Readme

This pipeline FRIGG (Fungal ResIstance Gene-directed Genome mining) has been designed to identify putative resistance genes in secondary metabolite gene clusters

Copyright (C) 2019  Inge Kjærbølling

    This program is free software: you can redistribute it and/or modify
    it under the terms of the GNU General Public License as published by
    the Free Software Foundation, either version 3 of the License, or
    (at your option) any later version.

    This program is distributed in the hope that it will be useful,
    but WITHOUT ANY WARRANTY; without even the implied warranty of
    MERCHANTABILITY or FITNESS FOR A PARTICULAR PURPOSE.  See the
    GNU General Public License for more details.


Workflow
1. Run SMG_prox_fam_ver3_Pip.py
	To run: python SMG_prox_fam_ver3_Pip.py -c "TRUE", -rr "TRUE"
	
	
	User input:
	-clear / -c, default='FALSE', Clear and replace data if org_id is already found in output table.
	-plimit / -pl, default=0, Set the number of genes to include before and after the cluster.
	-input / -i, default='smurf', Set the Table to use as input (SMG_proximity) with SMURF data (predicted secondary metabolite gene clusters). -> Therby also which org to run the analysis on (Input_data_pipeline_smurf)
	-output / -o, default='clust_prox', Set the Table to use as output from SMG_proximity function, giving the sec met genes and the location.
	-input_fam / -if, default='clust_prox', Set the Table to use as input for the SMG_family function.
	-output_fam / -of, default='prox_fam_count', Set the Table to use as output for SMG_family -> final output of SMG_prox_fam_ver3_Pip.py. Giving the sec met genes, the protein family and the counts of homologs in total and per organism in and outside clusters.
	-delete / -de, default='TRUE', Delete the  (intermediate) table if it already exists.
	-rerun / -rr, default='FALSE', Rerun SMG_proximity to create new ik_clust_prox table or use already existing.

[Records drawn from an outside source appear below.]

(* ===== verification/SecretWriter.v ===== *)
(** * Certificates in a Secret: [internal/webhook/util/writer/secret.go]

    The client for Secrets is client-go's: an interface, with the behaviour the API
    documents, other replicas writing the same Secret included. *)
From S2P Require Export CertWriterFacts ApiServer.

(** corev1.Secret: the fields the writer uses. *)
Record Secret := mkSecret {
  sec_Namespace : string; sec_Name : string; sec_ResourceVersion : string;
  sec_Data : gomap gobytes }.

#[global] Instance Secret_eq_dec : EqDecision Secret.
Proof. solve_decision. Defined.

Definition sec_key (s : Secret) : NamespacedName := (sec_Namespace s, sec_Name s).
Definition sec_with_rv (rv : string) (s : Secret) : Secret :=
  mkSecret (sec_Namespace s) (sec_Name s) rv (sec_Data s).

(** CoreV1().Secrets(namespace) *)
Class SecretClient (W : Type) := {
  GetSecret : NamespacedName → GoM W (ApiError + Secret);
  CreateSecret : Secret → GoM W (ApiError + Secret);
  UpdateSecret : Secret → GoM W (ApiError + Secret) }.

Definition SecretCertWriter : string := "secret".

(** err.Error() *)
Definition api_message (e : ApiError) : string :=
  match e with
  | NotFound => "not found" | AlreadyExists => "already exists" | Conflict => "conflict"
  | OtherError msg => msg
  end.

(** SecretCertWriterOptions: whether a client is set, the generator, the Secret. *)
Record SecretCertWriterOptions := mkSecretCertWriterOptions {
  ops_Clientset : bool;
  ops_CertGenerator : option SelfSignedCertGenerator;
  ops_Secret : option NamespacedName }.

Definition setDefaults (ops : SecretCertWriterOptions) : SecretCertWriterOptions :=
  match ops_CertGenerator ops with
  | None => mkSecretCertWriterOptions (ops_Clientset ops)
              (Some (mkSelfSignedCertGenerator None None)) (ops_Secret ops)
  | Some _ => ops
  end.

Definition validate (ops : SecretCertWriterOptions) : option string :=
  if negb (ops_Clientset ops) then Some "client must be set in SecretCertWriterOptions"
  else match ops_Secret ops with
       | None => Some "secret must be set in SecretCertWriterOptions"
       | Some _ => None
       end.

(** secretCertWriter: the Secret it writes and the name it serves; the client and the
    generator are in the world. *)
Record secretCertWriter := mkSecretCertWriter { scw_Secret : NamespacedName; scw_dnsName : string }.

(** The writer and the generator it starts with. *)
Definition NewSecretCertWriter (ops : SecretCertWriterOptions)
    : string + (secretCertWriter * SelfSignedCertGenerator) :=
  let ops := setDefaults ops in
  match validate ops with
  | Some err => inl err
  | None =>
      inr (mkSecretCertWriter (default ("", "") (ops_Secret ops)) "",
           default (mkSelfSignedCertGenerator None None) (ops_CertGenerator ops))
  end.

(** secret.Data[key]: nil when there is no such key. *)
Definition data_lookup (d : gomap gobytes) (k : string) : gobytes := default None (gomap_lookup d k).

Definition secretToCerts (secret : Secret) : Artifacts :=
  match sec_Data secret with
  | None => mkArtifacts None None None None (sec_ResourceVersion secret)
  | Some _ =>
      mkArtifacts (data_lookup (sec_Data secret) ServerKeyName)
        (data_lookup (sec_Data secret) ServerCertName) (data_lookup (sec_Data secret) CAKeyName)
        (data_lookup (sec_Data secret) CACertName) (sec_ResourceVersion secret)
  end.

Definition certsToSecret (certs : Artifacts) (sec : NamespacedName) : Secret :=
  mkSecret sec.1 sec.2 ""
    (Some (list_to_map
      [(CAKeyName, art_CAKey certs); (CACertName, art_CACert certs);
       (ServerKeyName, art_Key certs); (ServerKeyName2, art_Key certs);
       (ServerCertName, art_Cert certs); (ServerCertName2, art_Cert certs)])).

Section writer.
Context {W : Type} `{!Crypto W, !CertGenerator W, !SecretClient W}.
Variable s : secretCertWriter.

Definition secret_buildSecret : GoM W (string + (Secret * Artifacts)) :=
  try (Generate (scw_dnsName s)) (λ certs,
    go_ret (inr (certsToSecret certs (scw_Secret s), certs))).

Definition secret_write : GoM W cert_result :=
  let! r := secret_buildSecret in
  match r with
  | inl err => go_ret (None, Some (otherError err))
  | inr (secret, certs) =>
      let! r := CreateSecret secret in
      match r with
      | inl err =>
          if IsAlreadyExists err then go_ret (None, Some (alreadyExistError (api_message err)))
          else go_ret (Some certs, Some (otherError (api_message err)))
      | inr _ => go_ret (Some certs, None)
      end
  end.

Definition secret_overwrite (resourceVersion : string) : GoM W cert_result :=
  let! r := secret_buildSecret in
  match r with
  | inl err => go_ret (None, Some (otherError err))
  | inr (secret, certs) =>
      let! r := UpdateSecret (sec_with_rv resourceVersion secret) in
      match r with
      | inl err => go_ret (Some certs, Some (otherError (api_message err)))
      | inr _ => go_ret (Some certs, None)
      end
  end.

Definition secret_read : GoM W cert_result :=
  let! r := GetSecret (scw_Secret s) in
  match r with
  | inl err =>
      if IsNotFound err then go_ret (None, Some (notFoundError (api_message err)))
      else go_ret (None, Some (otherError (api_message err)))
  | inr secret =>
      let certs := secretToCerts secret in
      match art_CACert certs, art_CAKey certs with
      | Some _, Some _ =>
          do! SetCA (art_CAKey certs) (art_CACert certs) in go_ret (Some certs, None)
      | _, _ => go_ret (Some certs, None)
      end
  end.

Definition secret_rw : certReadWriter W := mkCertReadWriter secret_read secret_write secret_overwrite.
End writer.

(** EnsureCert: s.dnsName = dnsName, then the shared logic. *)
Definition secret_EnsureCert {W} `{!Crypto W, !CertGenerator W, !SecretClient W}
    (s : secretCertWriter) (dnsName : string) : GoM W (option Artifacts * bool * option CertError) :=
  let s := mkSecretCertWriter (scw_Secret s) dnsName in
  handleCommon (scw_dnsName s) (Some (secret_rw s)).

	To change organisms in the dataset make smurf table with desired organisms as input and the hfam table

	Output: MySQL table: ik_prox_fam_count

	prerequistite: 
		- countfams table with the hfam and count pr organism
	
	running SMG_proximity from SMG_prox_ver3_Pip.py and SMG_family from SMG_fam_ver3_Pip.py

	SMG_proximity - requires the presence of a table:
		- gff_table - named gff_ultimo is needed (Input_data_pipeline_gff)
	SMG_family - requires the setting these tables:
		- intermediate_table = 'ik_prox_fam' # intermediate table with clust+prox genes coupled to hfam
		- hfam_table = 'hfam' # table containing the proteins and the protein family they belong to
		(Input_data_pipeline_resistancepipeline_biblast_hfam_july2018)
		- count_fam = 'countfams' # table containing the protein families, organisms and the number of homologs in each organism. 
		(has to be generated from the hfam_table - guide of how to make it is found in the script)

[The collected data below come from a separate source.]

(* ===== verification/SecretWriterFacts.v ===== *)
(** * The Secret writer keeps the contract of a certificate writer

    [CertWorldLaws] collects what the Secret API and the generator document, and that they
    keep out of each other's way; [secret_rw_laws] discharges [certReadWriterLaws]. *)
From S2P Require Export SecretWriter.

(** Every CA that is stored may issue certificates of servers, and has started. *)
Definition secrets_usable {W} `{!Crypto W, !CryptoLaws W} (m : gmap NamespacedName Secret) (w : W) : Prop :=
  map_Forall (λ _ s, ca_usable (art_CACert (secretToCerts s)) w) m.

(** The Secret API alone. *)
Class SecretClientLaws (W : Type) `{!Crypto W, !CryptoLaws W, !SecretClient W} := {
  api_secrets : W → gmap NamespacedName Secret;
  (** what other replicas may do to the Secrets *)
  api_rely : W → W → Prop;
  api_rely_refl w : api_rely w w;
  api_rely_usable w w1 : api_rely w w1 → secrets_usable (api_secrets w) w →
    secrets_usable (api_secrets w1) w1;
  api_get_secret k w : wp (GetSecret k) (λ r w', (clock w ≤ clock w')%Z ∧
    ∃ w1, api_rely w w1 ∧ (clock w1 ≤ clock w')%Z ∧ api_secrets w' = api_secrets w1 ∧
    match r with
    | inr s => api_secrets w1 !! k = Some s
    | inl e => e = NotFound → api_secrets w1 !! k = None
    end) w;
  api_create_secret o w : wp (CreateSecret o) (λ r w', (clock w ≤ clock w')%Z ∧
    ∃ w1, api_rely w w1 ∧ (clock w1 ≤ clock w')%Z ∧
    match r with
    | inr _ => ∃ rv, api_secrets w' = <[sec_key o := sec_with_rv rv o]> (api_secrets w1)
    | inl e => api_secrets w' = api_secrets w1 ∧ (e = AlreadyExists → is_Some (api_secrets w1 !! sec_key o))
    end) w;
  api_update_secret o w : wp (UpdateSecret o) (λ r w', (clock w ≤ clock w')%Z ∧
    ∃ w1, api_rely w w1 ∧ (clock w1 ≤ clock w')%Z ∧
    match r with
    | inr _ => ∃ rv, api_secrets w' = <[sec_key o := sec_with_rv rv o]> (api_secrets w1)
    | inl _ => api_secrets w' = api_secrets w1
    end) w;
  (** the certificate library does not touch the Secrets *)
  api_now w : wp Now (λ _ w', api_secrets w' = api_secrets w) w;
  api_generate_key bits w : wp (GenerateKey bits) (λ _ w', api_secrets w' = api_secrets w) w;
  api_rand_int b w : wp (RandInt b) (λ _ w', api_secrets w' = api_secrets w) w;
  api_self_signed cfg k w : wp (NewSelfSignedCACert cfg k) (λ _ w', api_secrets w' = api_secrets w) w;
  api_create_certificate t c k s w :
    wp (CreateCertificate t c k s) (λ _ w', api_secrets w' = api_secrets w) w }.

(** The Secret API and a generator. *)
Class CertWorldLaws (W : Type) `{!Crypto W, !CryptoLaws W, !CertGenerator W, !SecretClient W} := {
  secrets : W → gmap NamespacedName Secret;
  (** what other replicas may do to the Secrets *)
  sec_rely : W → W → Prop;
  (** the generator holds no CA of the future, and none that may not issue certificates of servers *)
  gen_ready : W → Prop;
  sec_rely_usable w w1 : sec_rely w w1 → secrets_usable (secrets w) w → secrets_usable (secrets w1) w1;
  sec_rely_refl w : sec_rely w w;
  gen_now w : wp Now (λ _ w', secrets w' = secrets w ∧ (gen_ready w → gen_ready w')) w;
  generate_law name w : gen_ready w → servable name →
    wp (Generate name) (λ r w', (clock w ≤ clock w')%Z ∧ secrets w' = secrets w ∧ gen_ready w' ∧
      ∀ a, r = inr a → art_ResourceVersion a = "" ∧ ca_usable (art_CACert a) w' ∧
        stays_valid (Some a) name (clock w) (clock w')) w;
  set_ca_law key ca w : ca_usable ca w →
    wp (SetCA key ca) (λ _ w', (clock w ≤ clock w')%Z ∧ secrets w' = secrets w ∧ gen_ready w') w;
  get_secret_law k w : wp (GetSecret k) (λ r w',
    (clock w ≤ clock w')%Z ∧ (gen_ready w → gen_ready w') ∧
    ∃ w1, sec_rely w w1 ∧ (clock w1 ≤ clock w')%Z ∧ secrets w' = secrets w1 ∧
    match r with
    | inr s => secrets w1 !! k = Some s
    | inl e => e = NotFound → secrets w1 !! k = None
    end) w;
  create_secret_law o w : wp (CreateSecret o) (λ r w',
    (clock w ≤ clock w')%Z ∧ (gen_ready w → gen_ready w') ∧
    ∃ w1, sec_rely w w1 ∧ (clock w1 ≤ clock w')%Z ∧
    match r with
    | inr _ => ∃ rv, secrets w' = <[sec_key o := sec_with_rv rv o]> (secrets w1)
    | inl e => secrets w' = secrets w1 ∧ (e = AlreadyExists → is_Some (secrets w1 !! sec_key o))
    end) w;
  update_secret_law o w : wp (UpdateSecret o) (λ r w',
    (clock w ≤ clock w')%Z ∧ (gen_ready w → gen_ready w') ∧
    ∃ w1, sec_rely w w1 ∧ (clock w1 ≤ clock w')%Z ∧
    match r with
    | inr _ => ∃ rv, secrets w' = <[sec_key o := sec_with_rv rv o]> (secrets w1)
    | inl _ => secrets w' = secrets w1
    end) w }.

(** ** Encoding artifacts in a Secret *)

(** Only the resource version is lost. *)
Lemma secretToCerts_certsToSecret a sec rv :
  secretToCerts (sec_with_rv rv (certsToSecret a sec)) =
    mkArtifacts (art_Key a) (art_Cert a) (art_CAKey a) (art_CACert a) rv.
Proof. done. Qed.

Lemma stored_secret_same a sec rv :
  same_certs (secretToCerts (sec_with_rv rv (certsToSecret a sec))) a.
Proof. by rewrite secretToCerts_certsToSecret. Qed.

Section laws.
Context {W : Type} `{!Crypto W, !CryptoLaws W, !CertGenerator W, !SecretClient W, !CertWorldLaws W}.

Lemma secrets_usable_mono m w w' : (clock w ≤ clock w')%Z → secrets_usable m w → secrets_usable m w'.
Proof. intros Hle Hm k s Hs. eapply ca_usable_mono; [done|by apply (Hm k)]. Qed.

Lemma secrets_usable_insert a sec rv m w :
  ca_usable (art_CACert a) w → secrets_usable m w →
  secrets_usable (<[sec := sec_with_rv rv (certsToSecret a sec)]> m) w.
Proof.
  intros Ha Hm. apply map_Forall_insert_2; [|done]. by rewrite secretToCerts_certsToSecret.
Qed.

Definition secret_inv (w : W) : Prop := gen_ready w ∧ secrets_usable (secrets w) w.
Definition secret_stored (sec : NamespacedName) (w : W) : option Artifacts :=
  secretToCerts <$> secrets w !! sec.

Lemma sec_key_certsToSecret a (sec : NamespacedName) : sec_key (certsToSecret a sec) = sec.
Proof. by destruct sec. Qed.

Lemma sec_key_with_rv rv o : sec_key (sec_with_rv rv o) = sec_key o.
Proof. done. Qed.

(** Building a Secret: new certificates, in a world with the same Secrets. *)
Lemma buildSecret_wp s w :
  secret_inv w → servable (scw_dnsName s) →
  wp (secret_buildSecret s) (λ r w', (clock w ≤ clock w')%Z ∧ secret_inv w' ∧
    secrets w' = secrets w ∧
    ∀ o a, r = inr (o, a) → o = certsToSecret a (scw_Secret s) ∧ ca_usable (art_CACert a) w' ∧
      stays_valid (Some a) (scw_dnsName s) (clock w) (clock w')) w.
Proof.
  intros [Hg Hs] Hname. unfold secret_buildSecret. apply wp_try.
  wp_call generate_law; [done|done|]. intros r w' (Hle & Hsec & Hg' & Ha).
  assert (secret_inv w') as Hinv.
  { split; [done|]. rewrite Hsec. by eapply secrets_usable_mono. }
  destruct r as [err|a]; [by split_and!|]. apply wp_ret. split_and!; [done..|].
  intros o a' [= <- <-]. destruct (Ha a eq_refl) as (_ & Hca & Hfresh). done.
Qed.

(** What follows a write of [a] that the server accepted. *)
Lemma written_inv s a rv w w1 w' :
  secret_inv w → sec_rely w w1 → ca_usable (art_CACert a) w → gen_ready w' →
  (clock w ≤ clock w')%Z → (clock w1 ≤ clock w')%Z →
  secrets w' = <[scw_Secret s := sec_with_rv rv (certsToSecret a (scw_Secret s))]> (secrets w1) →
  secret_inv w' ∧ same_certs_opt (secret_stored (scw_Secret s) w') (Some a).
Proof.
  intros [_ Hs] Hrely Ha Hg Hle Hle1 Hsec. split.
  - split; [done|]. rewrite Hsec. apply secrets_usable_insert; [eapply ca_usable_mono; [exact Hle|done]|].
    eapply secrets_usable_mono; [exact Hle1|]. by eapply sec_rely_usable.
  - unfold secret_stored. rewrite Hsec, lookup_insert_eq. simpl. constructor.
    by split_and!.
Qed.

Lemma unwritten_inv w w1 w' :
  secret_inv w → sec_rely w w1 → gen_ready w' → (clock w1 ≤ clock w')%Z →
  secrets w' = secrets w1 → secret_inv w'.
Proof.
  intros [_ Hs] Hrely Hg Hle Hsec. split; [done|]. rewrite Hsec.
  eapply secrets_usable_mono; [exact Hle|]. by eapply sec_rely_usable.
Qed.

(** Freshness may be claimed from earlier to later. *)
Lemma stays_valid_widen a name t1 t2 t1' t2' :
  (t1' ≤ t1)%Z → (t2 ≤ t2')%Z → stays_valid a name t1 t2 → stays_valid a name t1' t2'.
Proof. intros H1 H2 Hf t Ht. apply Hf. lia. Qed.

(** What others may do, seen through an action of ours that leaves the Secrets alone. *)
Definition secret_rely (w w1 : W) : Prop := ∃ w0, secrets w0 = secrets w ∧ sec_rely w0 w1.

Lemma secret_read_wp s w :
  secret_inv w → wp (secret_read s) (λ '(c, e) w',
    secret_inv w' ∧ (clock w ≤ clock w')%Z ∧
    ∃ w1, secret_rely w w1 ∧
      secret_stored (scw_Secret s) w' = secret_stored (scw_Secret s) w1 ∧
    match e with
    | None => is_Some c ∧ secret_stored (scw_Secret s) w1 = c
    | Some _ => isNotFound e = true → secret_stored (scw_Secret s) w1 = None
    end) w.
Proof.
  intros Hinv. unfold secret_read. apply wp_bind. wp_call get_secret_law.
  intros r w1 (Hle & Hg & w0 & Hrely & Hle0 & Hsec & Hr).
  assert (secret_inv w1) as Hinv1 by (apply (unwritten_inv w w0 w1); [done|done|apply Hg, Hinv|done|done]).
  assert (secret_rely w w0) as Hrely' by by exists w.
  assert (secret_stored (scw_Secret s) w1 = secret_stored (scw_Secret s) w0) as Hst
    by (unfold secret_stored; by rewrite Hsec).
  destruct r as [e|o].
  - destruct (IsNotFound e) eqn:He; apply wp_ret; (split_and!; [done..|]); exists w0;
      (split_and!; [done..|]); simpl; [|done]. intros _. unfold secret_stored.
    rewrite Hr; [done|]. by apply bool_decide_eq_true in He.
  - assert (secret_stored (scw_Secret s) w0 = Some (secretToCerts o)) as Ho
      by (unfold secret_stored; by rewrite Hr).
    destruct (art_CACert (secretToCerts o)) as [ca|] eqn:Hca, (art_CAKey (secretToCerts o)) as [key|];
      try (apply wp_ret; split_and!; [done..|]; exists w0; by split_and!).
    apply wp_bind. wp_call set_ca_law.
    + destruct Hinv1 as [_ Hs]. rewrite <-Hca. rewrite Hsec in Hs. by apply (Hs (scw_Secret s)).
    + intros _ w2 (Hle2 & Hsec2 & Hg2). apply wp_ret. split_and!; [|lia|].
      * split; [done|]. rewrite Hsec2. destruct Hinv1 as [_ Hs]. by eapply secrets_usable_mono.
      * exists w0. split_and!; [done| |done|done]. rewrite <-Hst. unfold secret_stored.
        by rewrite Hsec2.
Qed.

Lemma secret_write_wp s w :
  servable (scw_dnsName s) → secret_inv w → wp (secret_write s) (λ '(c, e) w',
    secret_inv w' ∧ (clock w ≤ clock w')%Z ∧
    match e with
    | None => is_Some c ∧ same_certs_opt (secret_stored (scw_Secret s) w') c ∧
        stays_valid c (scw_dnsName s) (clock w) (clock w')
    | Some _ => ∃ w1, secret_rely w w1 ∧
        secret_stored (scw_Secret s) w' = secret_stored (scw_Secret s) w1 ∧
        (isAlreadyExists e = true → is_Some (secret_stored (scw_Secret s) w1))
    end) w.
Proof.
  intros Hname Hinv. unfold secret_write. apply wp_bind. wp_call buildSecret_wp; [done|done|].
  intros r w1 (Hle & Hinv1 & Hsec & Ho). destruct r as [err|[o a]].
  { apply wp_ret. split_and!; [done|done|].
    exists w1. split_and!; [|done|done]. exists w1. split; [done|apply sec_rely_refl]. }
  destruct (Ho o a eq_refl) as (-> & Hca & Hvalid). apply wp_bind. wp_call create_secret_law.
  intros r w2 (Hle2 & Hg2 & w0 & Hrely & Hle0 & Hr). rewrite sec_key_certsToSecret in Hr.
  destruct r as [e|o'].
  - destruct Hr as [Hsec2 Hex].
    assert (secret_inv w2) as Hinv2 by (apply (unwritten_inv w1 w0 w2); [done|done|apply Hg2, Hinv1|done|done]).
    assert (secret_stored (scw_Secret s) w2 = secret_stored (scw_Secret s) w0) as Hst
      by (unfold secret_stored; by rewrite Hsec2).
    destruct (IsAlreadyExists e) eqn:He; apply wp_ret; (split_and!; [done|lia|]); exists w0;
      (split_and!; [by exists w1|done|]); [|done].
    intros _. unfold secret_stored. apply fmap_is_Some, Hex. by apply bool_decide_eq_true in He.
  - destruct Hr as [rv Hsec2]. apply wp_ret.
    destruct (written_inv s a rv w1 w0 w2) as [Hinv2 Hsame]; [done|done|done|apply Hg2, Hinv1|done|done|done|].
    split_and!; [done|lia|done|done|]. eapply stays_valid_widen; [|exact Hle2|exact Hvalid]. lia.
Qed.

Lemma secret_overwrite_wp s rv w :
  servable (scw_dnsName s) → secret_inv w → wp (secret_overwrite s rv) (λ '(c, e) w',
    secret_inv w' ∧ (clock w ≤ clock w')%Z ∧
    match e with
    | None => is_Some c ∧ same_certs_opt (secret_stored (scw_Secret s) w') c ∧
        stays_valid c (scw_dnsName s) (clock w) (clock w')
    | Some _ => ∃ w1, secret_rely w w1 ∧
        secret_stored (scw_Secret s) w' = secret_stored (scw_Secret s) w1
    end) w.
Proof.
  intros Hname Hinv. unfold secret_overwrite. apply wp_bind. wp_call buildSecret_wp; [done|done|].
  intros r w1 (Hle & Hinv1 & Hsec & Ho). destruct r as [err|[o a]].
  { apply wp_ret. split_and!; [done|done|].
    exists w1. split_and!; [|done]. exists w1. split; [done|apply sec_rely_refl]. }
  destruct (Ho o a eq_refl) as (-> & Hca & Hvalid). apply wp_bind. wp_call update_secret_law.
  intros r w2 (Hle2 & Hg2 & w0 & Hrely & Hle0 & Hr). destruct r as [e|o'].
  - assert (secret_inv w2) as Hinv2 by (apply (unwritten_inv w1 w0 w2); [done|done|apply Hg2, Hinv1|done|done]).
    apply wp_ret. split_and!; [done|lia|]. exists w0.
    split_and!; [by exists w1|unfold secret_stored; by rewrite Hr].
  - destruct Hr as [rv' Hsec2]. apply wp_ret. rewrite sec_key_with_rv, sec_key_certsToSecret in Hsec2.
    destruct (written_inv s a rv' w1 w0 w2) as [Hinv2 Hsame]; [done|done|done|apply Hg2, Hinv1|done|done|done|].
    split_and!; [done|lia|done|done|]. eapply stays_valid_widen; [|exact Hle2|exact Hvalid]. lia.
Qed.

(** What any operation does, even one that fails: it keeps the invariant. *)
Definition secret_guar (w w' : W) : Prop := secret_inv w → secret_inv w'.
#[export] Instance secret_guar_pre : PreOrder secret_guar.
Proof. split; [intros w; exact id|]. intros w1 w2 w3 H1 H2 H. by apply H2, H1. Qed.

(** The Secret writer is a certificate writer. *)
#[export] Instance secret_rw_laws s (Hname : servable (scw_dnsName s)) :
  certReadWriterLaws (secret_rw s) (scw_dnsName s).
Proof.
  refine {| rw_stored := secret_stored (scw_Secret s); rw_rely := secret_rely; rw_inv := secret_inv;
            rw_guar := secret_guar; rw_guar_pre := secret_guar_pre |}.
  - intros w. eapply wp_mono; [apply wp_and; [apply gen_now|apply now_law]|].
    intros t w' [[Hsec Hg] [-> Hle]]. unfold secret_stored, secret_guar. rewrite Hsec.
    assert (secret_inv w → secret_inv w') as Hi; [|done].
    intros [Hgr Hs]. split; [by apply Hg|]. rewrite Hsec. by eapply secrets_usable_mono.
  - intros w Hinv. eapply wp_mono; [by apply secret_read_wp|]. intros [c e] w' (Hi & Hrest).
    split; [done|]. split; [by intros _|exact Hrest].
  - intros w Hinv. eapply wp_mono; [by apply secret_write_wp|]. intros [c e] w' (Hi & Hle & Hrest).
    split_and!; [by intros _|done|]. destruct e; naive_solver.
  - intros rv w Hinv. eapply wp_mono; [by apply secret_overwrite_wp|]. intros [c e] w' (Hi & Hle & Hrest).
    split_and!; [by intros _|done|]. destruct e; naive_solver.
Defined.
End laws.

	# This part is the slowest of the pipeline and takes 4-8 hours, depending on the number of organisms included and on the computer used. 


2. Run SMG_resistance_ver3_Pip.py
	To run:
	
	-input/-i, default='prox_fam_count', Set the Table to use as input - generated by the SMG_prox_fam.py.
	-output/-o, default='StrictCase_WholeHFAM', Set the Table to use as output, a table with all proteins from each hfam identified with putative resistance genes.	
	-smurf_table/-s, default='smurf', Set which secondary metabolite prediction table to use (SMURF).
	-hfamTable/-ht, default='hfam', Set the hfam table - table containing the protein families (column: hfam, org_id, org_name, protein_id
	-Overview_file/-Of, default='*Overview_name*', The name of the overview output file with key numbers from the filtering process
	# user input for selection patterns and filtering criteria
	-Hfam_cutoff/-hc, default=10000, The cut off of the size of hfams that are disregarded concerning the count and pattern selection, set to 10000 to avoid this setting, step 2.
	-Flag_moreClust/-fmc, , default=0, A flag whether filtering based on potential resistance gene should be found in more than 1 cluster, step 3 (if =1 filtering is done if 0 filtering is not done).
	-Nhfam_org/-Nho, default='98perc', Set the number of organism the protein family has to be found in (all/98perc/95perc/90perc), step 4.
	-Flag_singleOrg/-fso, default=1, A flag whether filtering based on the number of organisms having a single copy in the genome is implemented or not, step 5 (if =1 filtering is done if 0 filtering is not done).

	Output: 
	- MySQL table: -output with proteins from all the protein families that have been selected based on the selection and filtering criteria (columns: hfam, org_id, org_name, real_name, section, protein_id, prot_seq, flag,
	  count (the number of copies in the organism)
	- FASTA files for each selected protein family containing all the proteins in that family.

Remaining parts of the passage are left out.